= Kerrine Bryan =

Engineer and author

Kerrine Bryan is an engineer and author from the United Kingdom. She is the founder of Butterfly Books and currently lives in New York with her husband and two daughters. Bryan is a volunteer mentor for the IET and a STEM Ambassador, with a passion for educating youngsters on careers for women in STEM.

==Early life and background==
Bryan is a third generation Jamaican. Bryan's grandparents moved to England in the 1950s as part of the Windrush Generation. Bryan was brought up in Birmingham, England. Bryan said: "Being one of very few black children in my school, my mother always told me that I would need to work twice as hard to get half the success of my friends. This thought has been with me throughout my entire life, and has pushed me to always give a little bit extra at school and at work, and to be the best I can be."

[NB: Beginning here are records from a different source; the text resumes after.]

(* ===== verification/Channels.v ===== *)
(** * Channels: opening, funding and closing

    main.rs: the [FundingGenerationReady], [PaymentForwarded],
    [PendingHTLCsForwardable], [ChannelPending], [ChannelReady] and
    [ChannelClosed] arms of [handle_ldk_events], with the two tasks they
    spawn; cli.rs: [open_channel], [close_channel], [force_close_channel] and
    the [openchannel], [opencoloredchannel], [closechannel] and
    [forceclosechannel] commands. *)

From Stdlib Require Import ZArith Lia Ascii String.
From stdpp Require Import base list strings gmap.
From S2P Require Import Prelude RustStd Hex Swap Config World Effects Mock Bitcoind RgbUtils Utxos Trades Assets Peers.
Import RgbUtils Utxos Trades Assets Peers.

Open Scope Z_scope.

Module Channels.

Section Channels.
Context `{T : Types} {X : @Externals T} {O : @Oracle T}.
Context (patience : nat).
Local Open Scope m_scope.

(** ** [FundingGenerationReady] *)

Record FundingGeneration := {
  temporary_channel_id : bytes;
  counterparty_node_id : PublicKey;
  fg_channel_value_satoshis : Z;
  output_script : bytes
}.

Record RgbState := {
  rgb_change_amount : Z;
  channel_rgb_amount : Z;
  rgb_inputs : list OutPoint;
  rgb_info : RgbInfo;
  asset_transition_builder : TransitionBuilder;
  assignment_id : Z
}.

(** What a coloured channel takes from the wallet. *)
Definition funding_rgb_state (temporary_id : bytes) : M RgbState :=
  let! rgb_info := call (CGetRgbChannelInfo temporary_id) in
  call CGetRuntime ;;;
  let channel_rgb_amount := local_rgb_amount rgb_info in
  let! asset_owned_values := get_asset_owned_values (contract_id rgb_info) in
  let! asset_owned_values := expect_result "known contract" asset_owned_values in
  let! builder := call (CTransitionBuilder (contract_id rgb_info)) in
  let! builder := expect "ok" builder in
  let! assignment_id := call (CAssignmentsType builder) in
  let! assignment_id := expect "valid assignment" assignment_id in
  let! (rgb_inputs, input_amount) := lift (select_inputs channel_rgb_amount asset_owned_values [] 0) in
  let! rgb_change_amount := lift (u64_sub input_amount channel_rgb_amount) in
  call CDropRuntime ;;;
  ret {| rgb_change_amount := rgb_change_amount; channel_rgb_amount := channel_rgb_amount;
         rgb_inputs := rgb_inputs; rgb_info := rgb_info;
         asset_transition_builder := builder; assignment_id := assignment_id |}.
(* ===== verification/Sweep.v ===== *)
(** * Sweeping the outputs of closed channels

    main.rs: the [SpendableOutputs] arm of [handle_ldk_events]; bdk_utils.rs:
    [get_bdk_wallet_seckey].  Each output is moved to the wallet by a
    transaction of its own; a coloured one carries its assets along with an
    RGB transition, and the new output is recorded in the file of outputs. *)

From Stdlib Require Import ZArith Lia Ascii String.
From stdpp Require Import base list strings gmap.
From S2P Require Import Prelude RustStd Swap Config World Effects Mock RgbUtils Utxos Assets Channels.
Import RgbUtils Utxos Assets Channels.

Open Scope Z_scope.

Module Sweep.

Section Sweep.
Context `{T : Types} {X : @Externals T} {O : @Oracle T}.
Local Open Scope m_scope.

Definition outpoint_of (d : SpendableOutputDescriptor) : OutPoint :=
  match d with
  | StaticPaymentOutput op _ _ | DelayedPaymentOutput op _ _ _ _ | StaticOutput op _ => op
  end.

(** The nested loops that add up what the closing transaction assigned to the
    output. *)
Fixpoint sum_assignments (vout : Z) (l : list FungibleAssign) (amt_rgb : Z) : comp Z :=
  match l with
  | [] => Done amt_rgb
  | AssignRevealed seal_vout value :: l =>
      if seal_vout =? vout then comp_bind (u64_add amt_rgb value) (sum_assignments vout l)
      else sum_assignments vout l amt_rgb
  | AssignOther :: l => sum_assignments vout l amt_rgb
  end.
Fixpoint sum_groups (vout : Z) (l : list (list FungibleAssign)) (amt_rgb : Z) : comp Z :=
  match l with
  | [] => Done amt_rgb
  | group :: l => comp_bind (sum_assignments vout group amt_rgb) (sum_groups vout l)
  end.
Fixpoint sum_bundle (vout : Z) (l : BundleItems) (amt_rgb : Z) : comp Z :=
  match l with
  | [] => Done amt_rgb
  | None :: l => sum_bundle vout l amt_rgb
  | Some groups :: l => comp_bind (sum_groups vout groups amt_rgb) (sum_bundle vout l)
  end.

(** What is known of a coloured output. *)
Record Colored := {
  c_builder : TransitionBuilder; c_assignment_id : Z; c_amt_rgb : Z; c_contract_id : ContractId
}.

(** Register the transfer the closing transaction made. *)
Definition accept_closing (op : OutPoint) (info : TransferInfo) : M Consignment :=
  let! consumed := call (CConsumeAnchor (ti_anchor info)) in
  expect_true "should consume anchor" consumed ;;;
  for_each (ti_bundles info) (fun '(id, bundle) =>
    let! consumed := call (CConsumeBundle id bundle (txid op)) in
    expect_true "should consume bundle" consumed) ;;;
  let seal_holder := Revealed (seal_with_vout (ti_vout info)) in
  let seal_counterparty := Revealed (seal_with_vout (Z.lxor (ti_vout info) 1)) in
  let! transfer := call (CTransfer (ti_contract_id info) [seal_holder; seal_counterparty] (txid op)) in
  let! transfer := expect "valid transfer" transfer in
  let! valid := call (CValidate transfer) in
  expect_true "invalid contract" valid ;;;
  let! status := call (CAcceptTransfer transfer) in
  let! validity := expect "valid transfer" status in
  if negb validity then println "WARNING: error consuming transfer" ;;; leave
  else ret transfer.

Definition consume_transfer (op : OutPoint) (transfer_info_path : string) : M Colored :=
  let! info := call (CReadTransferInfo transfer_info_path) in
  let! transfer := accept_closing op info in
  let! bundle := expect "found bundle for closing tx"
    (List.find (fun ab => bool_decide (fst ab = txid op)) (anchored_bundles transfer)) in
  let! amt_rgb := lift (sum_bundle (vout op) (snd bundle) 0) in
  let! builder := call (CTransitionBuilder (ti_contract_id info)) in
  let! builder := expect "ok" builder in
  let! assignment_id := call (CAssignmentsType builder) in
  let! assignment_id := expect "valid assignment" assignment_id in
  ret {| c_builder := builder; c_assignment_id := assignment_id; c_amt_rgb := amt_rgb;
         c_contract_id := ti_contract_id info |}.

Definition transfer_info_path (t : Txid) : string :=
  ldk_data_dir +:+ "/" +:+ txid_to_string t +:+ "_transfer_info".

Definition coloring (op : OutPoint) : M (option Colored) :=
  let path := transfer_info_path (txid op) in
  let! is_colored := call (CIsTransferColored path) in
  if is_colored then let! c := consume_transfer op path in ret (Some c) else ret None.

(** The block the three arms share: the assets go where the bitcoin goes. *)
Definition sweep_transition (colored : option Colored) (psbt : Psbt)
  : M (Psbt * option (Z * Consignment)) :=
  match colored with
  | Some c =>
      let! (vout, builder, beneficiaries) :=
        update_transition_beneficiary psbt [] (c_builder c) (c_assignment_id c) (c_amt_rgb c) in
      let! (psbt, consignment) := send_rgb (c_contract_id c) psbt builder beneficiaries in
      ret (psbt, Some (vout, consignment))
  | None => ret (psbt, None)
  end.

(** [get_bdk_wallet_seckey] *)
Definition get_bdk_wallet_seckey (dir : string) (seckey : SecretKey) : M unit :=
  let! created := call (CCreateDirAll dir) in
  expect_true "successful dir creation" created ;;;
  let bdk_db := dir +:+ "/bdk_db" in
  let! opened := call (COpenDatabase bdk_db) in
  expect_true "valid bdk config" opened ;;;
  let! wallet := call (CKeyWalletNew bdk_db seckey) in
  expect_true "valid bdk wallet" wallet.

Definition sync_key_wallet (seckey : SecretKey) : M unit :=
  let! connected := call (CElectrumConnect (electrum_config 20)) in
  expect_true "valid blockchain config" connected ;;;
  let! done := call (CKeyWalletSync seckey) in
  expect_true "successful sync" done.

Definition sweep_request (rgb_inputs : list OutPoint) (with_data : bool) (drain_to : Script) : TxRequest := {|
  tr_utxos := rgb_inputs; tr_unspendable := []; tr_fee_rate := FEE_RATE; tr_untouched := false;
  tr_recipients := []; tr_drain_to := Some drain_to;
  tr_data := if with_data then Some [1] else None; tr_manually_selected_only := true |}.

(** The arms that spend through an intermediate wallet on the output's key. *)
Definition key_wallet_tx (seckey : SecretKey) (op : OutPoint) (with_data : bool) (drain_to : Script)
    (colored : option Colored) : M (Transaction * option (Z * Consignment)) :=
  get_bdk_wallet_seckey (ldk_data_dir +:+ "/intermediate") seckey ;;;
  sync_key_wallet seckey ;;;
  let! added := call (CKeyWalletAddUtxos seckey [op]) in
  expect_true "valid utxos" added ;;;
  let! psbt := call (CKeyWalletFinish seckey (sweep_request [op] with_data drain_to)) in
  let! psbt := expect "valid psbt finish" psbt in
  let! (psbt, rgb_vars) := sweep_transition colored psbt in
  let! psbt := call (CKeyWalletSign seckey psbt) in
  let! psbt := expect "able to sign" psbt in
  ret (extract_tx psbt, rgb_vars).

(** [FEE_RATE as u32 * 250] *)
Definition TX_FEERATE : Z := FEE_RATE * 250.

(** The arm that builds the transaction by hand. *)
Definition delayed_spend (op : OutPoint) (to_self_delay output_value : Z) (drain_to : Script)
  : comp SpendTx :=
  comp_bind (expect_some "can add change"
    (maybe_add_change_output
       {| st_version := 2; st_lock_time := 0; st_inputs := [(op, to_self_delay)]; st_outputs := [] |}
       output_value max_witness_length TX_FEERATE drain_to))
    (fun spend_tx => Done
       {| st_version := st_version spend_tx; st_lock_time := st_lock_time spend_tx;
          st_inputs := st_inputs spend_tx;
          st_outputs := st_outputs spend_tx ++ [(0, op_return_script [1])] |}).
Definition help : M unit :=
  println (nl +:+ "VERSION:") ;;;
  println ("  " +:+ package_name +:+ " v" +:+ package_version) ;;;
  println (nl +:+ "USAGE:") ;;;
  println "  Command [arguments]" ;;;
  println (nl +:+ "COMMANDS:") ;;;
  println ("  help" +:+ tab +:+ "Shows a list of commands.") ;;;
  println ("  quit" +:+ tab +:+ "Close the application.") ;;;
  println (nl +:+ "  Channels:") ;;;
  println "      opencoloredchannel pubkey@host:port <chan_amt_satoshis> <push_amt_msatoshis> <rgb_contract_id> <chan_amt_rgb> [--public]" ;;;
  println "      openchannel pubkey@host:port <chan_amt_satoshis> <push_amt_msatoshis> [--public]" ;;;
  println "      closechannel <channel_id> <peer_pubkey>" ;;;
  println "      forceclosechannel <channel_id> <peer_pubkey>" ;;;
  println "      listchannels" ;;;
  println (nl +:+ "  Routing:") ;;;
  println "      getroute <dest_pubkey> <amt> [<asset_id>]" ;;;
  println (nl +:+ "  Swaps:") ;;;
  println "      makerinit <amount> <asset_id> <buy|sell> <expiry_secs> [<price_msats_per_asset>]" ;;;
  println "      taker <swap_string>" ;;;
  println "      tradeslist [<taker|maker>]" ;;;
  println "      makerexecute <payment_hash> <payment_secret> <peer_pubkey>" ;;;
  println (nl +:+ "  Peers:") ;;;
  println "      connectpeer pubkey@host:port" ;;;
  println "      disconnectpeer <peer_pubkey>" ;;;
  println "      listpeers" ;;;
  println (nl +:+ "  Payments:") ;;;
  println "      sendpayment <invoice>" ;;;
  println "      coloredkeysend <dest_pubkey> <amt_msats> <rgb_contract_id> <amt_rgb>" ;;;
  println "      keysend <dest_pubkey> <amt_msats>" ;;;
  println "      listpayments" ;;;
  println (nl +:+ "  Invoices:") ;;;
  println "      getcoloredinvoice <amt_msats> <expiry_secs> <rgb_contract_id> <amt_rgb>" ;;;
  println "      getinvoice <amt_msats> <expiry_secs>" ;;;
  println "      invoicestatus <invoice>" ;;;
  println (nl +:+ "  Onchain:") ;;;
  println "      getaddress" ;;;
  println "      listunspent" ;;;
  println (nl +:+ "  RGB:") ;;;
  println "      createutxos" ;;;
  println "      issueasset <supply> <ticker> <name> <precision>" ;;;
  println "      assetbalance <contract_id>" ;;;
  println "      sendasset <rgb_contract_id> <amt_rgb>" ;;;
  println "      receiveasset" ;;;
  println "      refresh" ;;;
  println (nl +:+ "  Other:") ;;;
  println "      mine <num_blocks>" ;;;
  println "      signmessage <message>" ;;;
  println "      sendonionmessage <node_id_1,node_id_2,..,destination_node_id> <type> <hex_bytes>" ;;;
  println "      nodeinfo".

(** ** The command loop *)

Inductive Command : Set :=
| CmdHelp | CmdMine | CmdListUnspent | CmdGetAddress | CmdCreateUtxos | CmdIssueAsset | CmdAssetBalance
  | CmdSendAsset | CmdReceiveAsset | CmdRefresh | CmdOpenChannel (is_colored : bool) |
  CmdSendPayment | CmdKeysend (is_colored : bool) | CmdGetInvoice (is_colored : bool) |
  CmdConnectPeer | CmdDisconnectPeer | CmdListChannels | CmdMakerInit | CmdTaker | CmdTradesList |
  CmdMakerExecute | CmdListPayments | CmdInvoiceStatus | CmdCloseChannel | CmdForceCloseChannel |
  CmdNodeInfo | CmdListPeers | CmdSignMessage | CmdSendOnionMessage | CmdQuit.
(** ** Peers *)

Lemma frame_parse_peer s : Preserves R (parse_peer_info s).
Proof. unfold parse_peer_info. frame. Qed.
Hint Resolve frame_parse_peer : pres.
Lemma frame_await n pk : Preserves R (await_connection n pk).
Proof. induction n as [|n IH]; cbn [await_connection]; frame; apply IH. Qed.
Hint Resolve frame_await : pres.
Lemma frame_do_connect n pk addr : Preserves R (do_connect_peer n pk addr).
Proof. unfold do_connect_peer. frame. Qed.
Hint Resolve frame_do_connect : pres.
Lemma frame_connect n pk addr : Preserves R (connect_peer_if_necessary n pk addr).
Proof. unfold connect_peer_if_necessary. frame. Qed.
Hint Resolve frame_connect : pres.
Lemma frame_do_disconnect pk : Preserves R (do_disconnect_peer pk).
Proof. unfold do_disconnect_peer. frame. Qed.
Hint Resolve frame_do_disconnect : pres.
Lemma frame_persist s : Preserves R (persist_channel_peer peer_data_path s).
Proof. unfold persist_channel_peer, peer_data_path. frame. Qed.
Hint Resolve frame_persist : pres.
Lemma frame_peer_lines l m : Preserves R (read_peer_lines l m).
Proof. revert m. induction l as [|x l IH]; intros m; cbn [read_peer_lines]; frame; apply IH. Qed.
Hint Resolve frame_peer_lines : pres.
Lemma frame_reconnect_nodes n info l : Preserves R (reconnect_nodes n info l).
Proof.
  induction l as [|x l IH]; cbn [reconnect_nodes]; [frame|]. unfold reconnect_node. frame.
Qed.
Hint Resolve frame_reconnect_nodes : pres.
Lemma frame_reconnect_turn n : Preserves R (reconnect_turn n).
Proof. unfold reconnect_turn, read_channel_peer_data. frame. Qed.
Lemma frame_connectpeer n words : Preserves R (connectpeer_cmd n words).
Proof. unfold connectpeer_cmd. frame. Qed.
Lemma frame_disconnectpeer words : Preserves R (disconnectpeer_cmd words).
Proof. unfold disconnectpeer_cmd. frame. Qed.
(** X11. Whatever has happened to a service since it was made - any
    sequence of calls, signals, call states and callbacks, with any answer of
    the browser and of the database - a recording that [getRecording]
    resolves to is never empty: it has a positive size, and its type is
    [video/webm] whatever type the recorder was made with. *)
Theorem recording_has_data (env : Env) (uid : string) (evs : list Event)
    (final : option Blob) (b : Blob) :
  outcome_of (getRecording final (fst (run env evs (constructor uid)))) = Returned (Some b) ->
  0 < blob_size b /\ blob_type b = "video/webm".
Proof.
  intros Hb.
  assert (Hs : chunks_have_data (fst (run env evs (constructor uid)))).
  { apply (run_keeps env chunks_have_data (fun _ => true)).
    - intros ev _. apply handle_keeps_chunks.
    - apply Forall_true. intros ev. reflexivity.
    - constructor. }
  pose proof (handle_keeps_chunks env (EvGetRecording final) _ Hs) as Hs'.
  rewrite getRecording_outcome in Hb.
  set (s' := state_of (getRecording final (fst (run env evs (constructor uid))))) in *.
  assert (Hch : chunks_have_data s').
  { subst s'. revert Hs'. cbn [handle]. unfold state_of, mbind, Act_bind, mret, Act_ret.
    destruct (getRecording final _) as [[[o|e] s2] l2]; cbn; auto. }
  unfold chunks_have_data in Hch. unfold recording_of in Hb.
  destruct (recordedChunks s') as [|c l] eqn:Hl; [discriminate|].
  injection Hb as <-. split; [|reflexivity].
  apply new_Blob_size; [exact Hch|discriminate].
Qed.

Lemma recording_has_data_witness :
  let b := mkBlob 800 "video/webm" in
  outcome_of (getRecording (Some (mkBlob 300 "video/webm;codecs=vp9"))
                (fst (run Example.granted Example.bob_joins (constructor "bob"))))
  = Returned (Some b)
  /\ 0 < blob_size b /\ blob_type b = "video/webm".
Proof.
  split; [vm_compute; reflexivity|].
  apply (recording_has_data Example.granted "bob" Example.bob_joins
           (Some (mkBlob 300 "video/webm;codecs=vp9"))).
  vm_compute. reflexivity.
Defined.

(** ** The page and the server *)

Lemma filter_ServiceDid (p : PageEffect -> bool) (l : list Effect) :
  (forall e, p (ServiceDid e) = false) -> List.filter p (map ServiceDid l) = [].
Proof.
  intros H. induction l as [|e l IH]; [reflexivity|]. cbn. rewrite H. exact IH.
Qed.

(** X12. [handleEndCall] twice is [handleEndCall] once: on the page that an
    invocation leaves, a further invocation - at any later time, with any
    answers - changes nothing and does nothing; and one invocation sends at
    most one update of the call and uploads at most one recording. *)
Theorem handleEndCall_again (env : Env) (i i' : EndInputs) (p : Page) :
  let r := handleEndCall env i p in
  let p' := fst (fst r) in
  handleEndCall env i' p' = (p', webrtcService p', [])
  /\ (length (List.filter is_patch (snd r)) <= 1)%nat
  /\ (length (List.filter is_upload (snd r)) <= 1)%nat.
Proof.
  intros r p'. subst p' r. unfold handleEndCall.
  destruct (activeCall p) as [call|] eqn:Hcall; [|cbn; rewrite Hcall; repeat split; cbn; lia].
  destruct (negb (truthy (page_userId p))) eqn:Hu;
    [cbn; rewrite Hcall, Hu; repeat split; cbn; lia|].
  destruct (isEndingCallRef p) eqn:He;
    [cbn; rewrite Hcall, Hu, He; repeat split; cbn; lia|].
  unfold save_call.
  destruct (webrtcService p) as [s|]; cbn [fst snd].
  - destruct (outcome_of (getRecording _ _)) as [[blob|]|e];
      [destruct (uploaded i) as [url|e]| |];
      (split; [reflexivity|]);
      rewrite !List.filter_app, !length_app, !filter_ServiceDid by reflexivity;
      cbn; destruct (patch_accepted i), (selectedConversationId p) as [conv|];
      try destruct (String.eqb conv ""); cbn; lia.
  - split; [reflexivity|].
    cbn; destruct (patch_accepted i), (selectedConversationId p) as [conv|];
      try destruct (String.eqb conv ""); cbn; lia.
Qed.

Lemma parse_json_of_EndCall (v : EndCall) : parse_endCall (json_of_EndCall v) = Some v.
Proof.
  destruct v as [conv cid cname rid rname ty started ended_at dur [url|] ts]; destruct ty;
    vm_compute; reflexivity.
Qed.

Lemma json_of_EndCall_ended (v : EndCall) : status_is_ended (json_of_EndCall v) = true.
Proof.
  destruct v as [conv cid cname rid rname ty started ended_at dur [url|] ts];
    vm_compute; reflexivity.
Qed.

(** X13. The update that [handleEndCall] sends always passes the server's
    validation: read back from its JSON text, the body is the record that
    was sent, the route takes the branch of ended calls, and the answer is
    200 or 503 according to the log alone, never 400. *)
Theorem end_call_body_accepted (sh : Sheets) (callId : string) (v : EndCall) :
  parse_endCall (json_of_EndCall v) = Some v
  /\ patch_call sh callId (json_of_EndCall v)
     = match logCall sh (call_of callId v) true with
       | (Thrown e, l) => (mkResponse 503 (LogFailed e), l)
       | (Returned _, l) => (mkResponse 200 (EndedOk callId (call_of callId v)), l)
       end
  /\ code (fst (patch_call sh callId (json_of_EndCall v))) <> 400.
Proof.
  assert (Hp : patch_call sh callId (json_of_EndCall v)
               = match logCall sh (call_of callId v) true with
                 | (Thrown e, l) => (mkResponse 503 (LogFailed e), l)
                 | (Returned _, l) => (mkResponse 200 (EndedOk callId (call_of callId v)), l)
                 end).
  { unfold patch_call. rewrite json_of_EndCall_ended, parse_json_of_EndCall. reflexivity. }
  split; [apply parse_json_of_EndCall|]. split; [exact Hp|].
  rewrite Hp. destruct (logCall sh (call_of callId v) true) as [[[]|e] l]; discriminate.
Qed.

==Education and early career==
Bryan landed into engineering by accident. Bryan was advised by teachers that accountancy was the best job for a woman who was adept at maths. During her A-levels, Bryan's maths teacher suggested she consider Engineering. He encouraged her to apply for the engineering residential at Glamorgan University (Headstart Scheme), which is now run by the Engineering Trust. After a year of experience in the industry, she decided to pursue a degree in Engineering. Bryan graduated from the University of Birmingham in 2005 after a 4-year master's degree in Electronic Engineering with German. Bryan then directly secured a place on a graduate scheme at a large oil and gas contractor.

==Advocacy for gender equality in STEM and publishing career==
Bryan decided to volunteer doing talks about her job across the country to children. It was then that she got the idea to develop a range of children's books that could tackle some of the misconceptions about the profession, which she argues begin from a very early age.

"Picture books and rhyme are a brilliant way of communicating to children a positive message about all kinds of professions, especially STEM careers that are suffering skill gaps and diversity issues," said Bryan. "It’s important both children and parents understand that these jobs are available and accessible to them – no matter what gender they are or what background they come from – and that the opportunity is there for the taking if they apply themselves, work hard and want it enough. The world is their oyster." Bryan became a mother to a little girl in 2016. Bryan then founded Butterfly Books with her brother Jason Bryan. The aim of these books were to create stories that will be a helpful teaching resource enabling children to see the opportunities available to them and eventually help close skills gaps and reduce gender bias in professions. Bryan has published five books as of 2019 under Butterfly Books, these include, My Mummy is an Engineer, My Mummy is a Plumber (2015), My Mummy is a Scientist (2016), My Mummy is a Farmer (2018) and her most recent My Mummy is a Soldier (2019).

==Personal life==
Kerrine lives in New York with her husband and two daughters. She is a current fellow of the Institution of Engineering and Technology

==Awards==
In 2014 Bryan was listed by Management Today Magazine and The Sunday Times as one of the UK's top 35 women in business under the age of 35, which highlighted her work as a lead engineer for a large North Sea Offshore oil platform project. Bryan is the 2015 PRECIOUS Award winner for outstanding woman in STEM. In 2016 Bryan was listed We are the City Rising Star Award Winner. In 2017 Bryan was listed by The Telegraph under the Top 50 Influential Women in Engineering.

Bryan has won multiple awards as an author. In 2015 in The Wishing Shelf Book Awards Bryan won a Bronze Medal in the category "Pre-school picture books" for My Mummy is an Engineer. In 2016 Shelf Unbound Notable 100 Winner (My Mummy is an Engineer). Bryan was also listed in the 2017 Purdue University Engineering Gift Guide for My Mummy is an Engineer.